• _WORK TO COMPLETE_:
In the data below, find the line containing "Definition conversion (c", then set down that line and every later line up to and including the line containing "else if c =? 115 then", exactly.

• _INFORMATION GIVEN_:
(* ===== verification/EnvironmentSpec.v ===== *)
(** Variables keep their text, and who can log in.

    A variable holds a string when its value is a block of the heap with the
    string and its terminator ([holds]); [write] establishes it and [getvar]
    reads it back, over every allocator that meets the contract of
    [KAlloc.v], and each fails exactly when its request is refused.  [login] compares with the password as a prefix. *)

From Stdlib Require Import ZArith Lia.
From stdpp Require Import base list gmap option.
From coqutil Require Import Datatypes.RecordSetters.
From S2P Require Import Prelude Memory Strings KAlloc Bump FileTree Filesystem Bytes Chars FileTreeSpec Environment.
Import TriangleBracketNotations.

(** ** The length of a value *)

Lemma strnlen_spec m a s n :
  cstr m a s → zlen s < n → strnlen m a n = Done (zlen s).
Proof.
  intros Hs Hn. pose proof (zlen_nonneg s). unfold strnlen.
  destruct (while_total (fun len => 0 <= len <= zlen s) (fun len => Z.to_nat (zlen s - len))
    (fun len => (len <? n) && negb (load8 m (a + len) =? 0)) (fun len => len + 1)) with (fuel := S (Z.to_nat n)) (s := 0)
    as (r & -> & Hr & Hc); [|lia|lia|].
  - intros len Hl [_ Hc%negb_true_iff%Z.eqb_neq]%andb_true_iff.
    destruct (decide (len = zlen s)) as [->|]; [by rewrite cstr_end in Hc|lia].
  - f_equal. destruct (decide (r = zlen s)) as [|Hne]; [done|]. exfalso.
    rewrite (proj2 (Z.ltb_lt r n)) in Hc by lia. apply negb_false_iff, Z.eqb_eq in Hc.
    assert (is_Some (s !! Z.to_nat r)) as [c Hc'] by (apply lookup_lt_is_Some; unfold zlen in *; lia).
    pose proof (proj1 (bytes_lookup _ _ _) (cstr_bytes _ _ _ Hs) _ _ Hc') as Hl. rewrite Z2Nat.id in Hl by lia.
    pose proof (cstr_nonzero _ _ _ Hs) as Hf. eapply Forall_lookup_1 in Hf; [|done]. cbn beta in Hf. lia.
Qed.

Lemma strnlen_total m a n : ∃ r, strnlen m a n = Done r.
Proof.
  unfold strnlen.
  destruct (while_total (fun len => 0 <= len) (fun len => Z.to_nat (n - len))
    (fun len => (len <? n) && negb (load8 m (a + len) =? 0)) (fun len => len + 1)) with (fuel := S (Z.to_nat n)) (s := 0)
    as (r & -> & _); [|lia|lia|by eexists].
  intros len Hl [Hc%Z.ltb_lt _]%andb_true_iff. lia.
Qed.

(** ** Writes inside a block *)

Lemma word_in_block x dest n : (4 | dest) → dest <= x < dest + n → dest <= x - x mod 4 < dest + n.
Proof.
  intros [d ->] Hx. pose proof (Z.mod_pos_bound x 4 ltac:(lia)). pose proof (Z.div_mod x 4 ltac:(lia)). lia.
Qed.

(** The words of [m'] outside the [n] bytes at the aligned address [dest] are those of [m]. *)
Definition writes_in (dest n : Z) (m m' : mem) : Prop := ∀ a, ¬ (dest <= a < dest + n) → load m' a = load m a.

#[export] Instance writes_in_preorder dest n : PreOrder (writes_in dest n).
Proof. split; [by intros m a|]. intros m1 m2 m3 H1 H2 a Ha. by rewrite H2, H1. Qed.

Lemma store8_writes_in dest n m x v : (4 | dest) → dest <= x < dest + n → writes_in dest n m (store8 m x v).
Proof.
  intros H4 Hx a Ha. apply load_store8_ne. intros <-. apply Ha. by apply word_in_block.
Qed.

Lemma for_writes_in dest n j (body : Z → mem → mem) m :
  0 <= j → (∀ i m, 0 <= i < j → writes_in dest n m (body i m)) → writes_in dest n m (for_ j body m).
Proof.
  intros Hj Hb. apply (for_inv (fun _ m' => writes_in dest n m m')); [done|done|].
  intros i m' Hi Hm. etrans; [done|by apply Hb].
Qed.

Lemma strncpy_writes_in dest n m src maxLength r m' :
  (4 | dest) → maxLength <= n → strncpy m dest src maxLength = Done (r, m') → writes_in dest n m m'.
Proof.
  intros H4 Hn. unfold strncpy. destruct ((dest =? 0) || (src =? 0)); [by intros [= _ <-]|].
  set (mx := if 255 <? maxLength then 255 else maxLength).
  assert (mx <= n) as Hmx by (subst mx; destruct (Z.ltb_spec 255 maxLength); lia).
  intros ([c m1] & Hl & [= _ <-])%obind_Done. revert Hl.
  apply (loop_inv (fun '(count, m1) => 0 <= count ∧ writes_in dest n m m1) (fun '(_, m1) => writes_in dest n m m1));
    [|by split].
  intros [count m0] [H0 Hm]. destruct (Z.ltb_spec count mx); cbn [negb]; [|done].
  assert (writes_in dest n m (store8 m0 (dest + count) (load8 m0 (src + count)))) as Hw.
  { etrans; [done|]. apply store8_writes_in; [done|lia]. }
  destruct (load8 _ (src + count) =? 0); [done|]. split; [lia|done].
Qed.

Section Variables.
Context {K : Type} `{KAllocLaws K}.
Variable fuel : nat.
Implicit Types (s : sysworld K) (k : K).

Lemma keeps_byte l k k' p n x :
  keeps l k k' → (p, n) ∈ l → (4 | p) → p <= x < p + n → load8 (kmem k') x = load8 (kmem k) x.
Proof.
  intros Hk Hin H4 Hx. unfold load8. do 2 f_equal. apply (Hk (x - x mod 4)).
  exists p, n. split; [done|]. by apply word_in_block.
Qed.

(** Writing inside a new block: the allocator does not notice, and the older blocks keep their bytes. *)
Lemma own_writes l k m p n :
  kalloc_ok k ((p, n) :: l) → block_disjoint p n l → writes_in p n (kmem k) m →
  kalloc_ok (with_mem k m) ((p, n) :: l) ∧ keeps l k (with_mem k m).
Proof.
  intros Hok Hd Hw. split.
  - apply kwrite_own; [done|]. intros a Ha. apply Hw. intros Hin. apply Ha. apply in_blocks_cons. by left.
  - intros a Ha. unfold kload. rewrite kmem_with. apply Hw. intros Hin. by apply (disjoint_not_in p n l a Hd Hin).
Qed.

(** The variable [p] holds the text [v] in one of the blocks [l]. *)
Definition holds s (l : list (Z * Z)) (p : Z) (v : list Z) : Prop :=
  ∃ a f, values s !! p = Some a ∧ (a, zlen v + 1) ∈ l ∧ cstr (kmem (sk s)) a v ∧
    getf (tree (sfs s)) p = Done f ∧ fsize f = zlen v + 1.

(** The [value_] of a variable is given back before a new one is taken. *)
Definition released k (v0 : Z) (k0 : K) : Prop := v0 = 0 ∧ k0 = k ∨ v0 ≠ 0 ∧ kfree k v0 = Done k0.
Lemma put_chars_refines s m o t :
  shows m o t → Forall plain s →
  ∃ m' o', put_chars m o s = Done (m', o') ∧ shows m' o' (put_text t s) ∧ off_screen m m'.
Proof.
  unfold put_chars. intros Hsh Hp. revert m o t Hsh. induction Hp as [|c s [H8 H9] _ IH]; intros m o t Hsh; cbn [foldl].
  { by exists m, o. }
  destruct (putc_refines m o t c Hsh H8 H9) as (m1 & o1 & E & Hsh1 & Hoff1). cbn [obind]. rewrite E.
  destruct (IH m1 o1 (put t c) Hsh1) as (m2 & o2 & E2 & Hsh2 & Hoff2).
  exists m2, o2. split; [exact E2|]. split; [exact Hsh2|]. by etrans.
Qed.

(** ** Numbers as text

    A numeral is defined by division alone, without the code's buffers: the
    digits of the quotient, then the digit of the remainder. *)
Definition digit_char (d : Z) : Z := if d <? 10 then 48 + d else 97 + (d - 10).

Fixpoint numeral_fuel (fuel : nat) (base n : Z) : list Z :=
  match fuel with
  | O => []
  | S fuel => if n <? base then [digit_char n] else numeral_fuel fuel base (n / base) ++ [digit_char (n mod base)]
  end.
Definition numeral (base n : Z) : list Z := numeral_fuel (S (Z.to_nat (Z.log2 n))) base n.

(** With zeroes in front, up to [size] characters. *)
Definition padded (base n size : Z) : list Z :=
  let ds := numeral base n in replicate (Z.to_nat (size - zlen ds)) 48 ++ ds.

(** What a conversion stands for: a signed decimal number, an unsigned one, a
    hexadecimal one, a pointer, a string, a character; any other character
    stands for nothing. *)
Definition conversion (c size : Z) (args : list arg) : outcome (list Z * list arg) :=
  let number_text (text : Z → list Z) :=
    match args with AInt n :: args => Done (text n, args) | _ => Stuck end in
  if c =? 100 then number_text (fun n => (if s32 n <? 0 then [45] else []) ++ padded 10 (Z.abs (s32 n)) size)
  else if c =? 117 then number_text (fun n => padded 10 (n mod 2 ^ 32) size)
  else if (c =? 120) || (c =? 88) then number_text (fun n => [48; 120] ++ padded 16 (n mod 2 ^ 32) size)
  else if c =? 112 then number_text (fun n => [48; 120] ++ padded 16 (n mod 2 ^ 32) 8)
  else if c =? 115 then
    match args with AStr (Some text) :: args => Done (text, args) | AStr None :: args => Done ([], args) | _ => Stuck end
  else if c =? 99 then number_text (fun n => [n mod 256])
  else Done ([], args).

• _ANSWER SPACE_:
Definition conversion (c size : Z) (args : list arg) : outcome (list Z * list arg) :=
  let number_text (text : Z → list Z) :=
    match args with AInt n :: args => Done (text n, args) | _ => Stuck end in
  if c =? 100 then number_text (fun n => (if s32 n <? 0 then [45] else []) ++ padded 10 (Z.abs (s32 n)) size)
  else if c =? 117 then number_text (fun n => padded 10 (n mod 2 ^ 32) size)
  else if (c =? 120) || (c =? 88) then number_text (fun n => [48; 120] ++ padded 16 (n mod 2 ^ 32) size)
  else if c =? 112 then number_text (fun n => [48; 120] ++ padded 16 (n mod 2 ^ 32) 8)
  else if c =? 115 then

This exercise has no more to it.